Les musiciens se gaussèrent et de sa symphonie et de son sens des affaires. L’un d’eux proposa de grouper l’argent distribué par Ange et de le boire à la réussite de son œuvre ; cette proposition réunit tous les suffrages.
* * *
Pendant les huit jours qui suivirent, les deux amants se nourrirent de pain frais et de poissons frits qu’ils absorbaient devant quelque café crème tiède. Ils riaient de leur indigence passagère.
— Et dire, rêvait Claire en époussetant les miettes égarées dans les plis de sa jupe, et dire que tes symphonies sont peut-être toutes vendues.
— Tant mieux, souriait Soleil, il en reste encore six cents, je peux réapprovisionner mes magasins, de plus, mon imprimeur m’a promis de conserver les flans pendant quelque temps.
Il prenait un crayon et s’absorbait dans des multiplications sur le marbre de la table ce qui faisait maugréer le patron.
Le grand jour tombait un vendredi. Ange se leva en même temps que sa maîtresse et partit relever ses filets.
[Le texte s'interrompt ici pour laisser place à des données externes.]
(** A descriptor without [endpoint] among the sample endpoints. *)
Lemma missing_key_aborts_run_witness :
  ∃ k,
    run_all_apis
      {| config := {| cfg_base_url := Some "https://example.com";
                      cfg_monitoring_apis :=
                        Some (sample_apis ++
                              [{| api_fields := <["name" := "No-Endpoint"]>
                                                  (<["method" := "GET"]> ∅);
                                  api_params := None; api_body := None |}]);
                      cfg_timeout := None |};
         results := [];
         base_url := Some "https://example.com" |}
      10 sample_world [] = Raise (KeyError k).
Proof.
  destruct (missing_key_aborts_run
    {| config := {| cfg_base_url := Some "https://example.com";
                    cfg_monitoring_apis :=
                      Some (sample_apis ++
                            [{| api_fields := <["name" := "No-Endpoint"]>
                                                (<["method" := "GET"]> ∅);
                                api_params := None; api_body := None |}]);
                    cfg_timeout := None |};
       results := [];
       base_url := Some "https://example.com" |}
    _ {| api_fields := <["name" := "No-Endpoint"]> (<["method" := "GET"]> ∅);
         api_params := None; api_body := None |}
    10 sample_world [] eq_refl) as (_ & k & _ & Hk).
  - apply elem_of_app. right. apply list_elem_of_singleton. reflexivity.
  - intros (_ & _ & [x Hx]). discriminate Hx.
  - reflexivity.
  - exists k. exact Hk.
Defined.

(** ** The sorted detail list *)

Lemma keyed_elements (l : list (string * probe_result)) :
  Forall (λ y, y = keyed y.2) l → l = keyed <$> l.*2.
Proof. induction 1 as [|y l Hy _ IH]; csimpl; [done|]. by rewrite <- Hy, <- IH. Qed.

Lemma sort_str_keyed (l : list probe_result) :
  sort_str (keyed <$> l) = keyed <$> sort_by_name l.
Proof.
  unfold sort_by_name. apply keyed_elements.
  rewrite sort_str_perm. apply Forall_fmap, Forall_forall. done.
Qed.

Lemma sort_by_name_perm (l : list probe_result) : sort_by_name l ≡ₚ l.
Proof.
  unfold sort_by_name. rewrite sort_str_perm, <- list_fmap_compose.
  by rewrite list_fmap_id.
Qed.

Lemma StronglySorted_fmap_inv {A B : Type} (f : A → B) (R : relation B) (l : list A) :
  StronglySorted R (f <$> l) → StronglySorted (λ a b, R (f a) (f b)) l.
Proof.
  induction l as [|x l IH]; csimpl; [constructor|].
  intros [Hx Hl]%StronglySorted_cons. constructor; [by apply IH|].
  rewrite Forall_fmap in Hx. exact Hx.
Qed.

Lemma sort_by_name_sorted (l : list probe_result) :
  StronglySorted name_le (sort_by_name l).
Proof.
  apply (StronglySorted_fmap_inv keyed key_le).
  rewrite <- sort_str_keyed. apply sort_str_sorted.
Qed.

Lemma filter_keyed (k : string) (l : list probe_result) :
  filter (λ y : string * probe_result, y.1 = k) (keyed <$> l)
  = keyed <$> filter (λ r, name_of r = k) l.
Proof.
  induction l as [|r l IH]; [done|].
  csimpl. rewrite !filter_cons. csimpl.
  repeat case_decide; csimpl; try done; by rewrite IH.
Qed.

Global Instance keyed_inj : Inj (=) (=) keyed.
Proof. by intros a b [= _ ->]. Qed.

Lemma sort_by_name_stable (k : string) (l : list probe_result) :
  filter (λ r, name_of r = k) (sort_by_name l) = filter (λ r, name_of r = k) l.
Proof.
  apply (inj (fmap keyed)).
  by rewrite <- !filter_keyed, <- sort_str_keyed, sort_str_stable.
Qed.

Lemma names_sorted (l : list probe_result) :
  StronglySorted String.le (name_of <$> sort_by_name l).
Proof.
  apply (StronglySorted_fmap name_of name_le); [done|]. apply sort_by_name_sorted.
Qed.

(** Results with pairwise distinct names come out in one order, whatever
    the order in which they went in. *)
Lemma sort_by_name_order_free (l l' : list probe_result) :
  NoDup (name_of <$> l) → l ≡ₚ l' → sort_by_name l = sort_by_name l'.
Proof.
  intros Hnodup Hperm.
  apply (StronglySorted_unique_strong name_le);
    [|apply sort_by_name_sorted..|by rewrite !sort_by_name_perm].
  intros x y Hx Hy Hxy Hyx.
  rewrite sort_by_name_perm in Hx. rewrite sort_by_name_perm, <- Hperm in Hy.
  assert (name_of x = name_of y) as Hname by (by apply (anti_symm String.le)).
  apply list_elem_of_lookup in Hx as [i Hi]. apply list_elem_of_lookup in Hy as [j Hj].
  assert (i = j) as ->.
  { apply (NoDup_lookup _ _ _ (name_of x) Hnodup).
    - by rewrite list_lookup_fmap, Hi.
    - by rewrite list_lookup_fmap, Hj, Hname. }
  congruence.
Qed.

(** ** Claims about the report *)

Lemma generate_report_of py self clock :
  Forall well_formed (results self) →
  generate_report py self clock = Ok (report_of py (results self) (base_url self) clock None).
Proof. apply build_report_of. Qed.

Lemma success_result_well_formed name latency : well_formed (success_result name latency).
Proof.
  split_and!; [by eexists|by eexists|].
  intros v [= <-]. by eexists.
Qed.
Il était ému mais calme. Au contraire Claire vivait des instants de folle surexcitation, tant et si bien qu’elle accumula erreurs sur erreurs à la maison Blanchin. Le marchand de vins, contrairement à ses habitudes, laissa éclater sa colère. Son ressentiment contre Claire s’étala en termes véhéments. Il l’accabla de reproches, allant jusqu’à faire des allusions à sa vie privée, dont à la vérité il ne savait rien.
— Je me demande ce qui vous occupe l’esprit, déclara Blanchin, ma parole vous devez être la victime d’un gigolo pour perdre ainsi l’habitude de votre travail.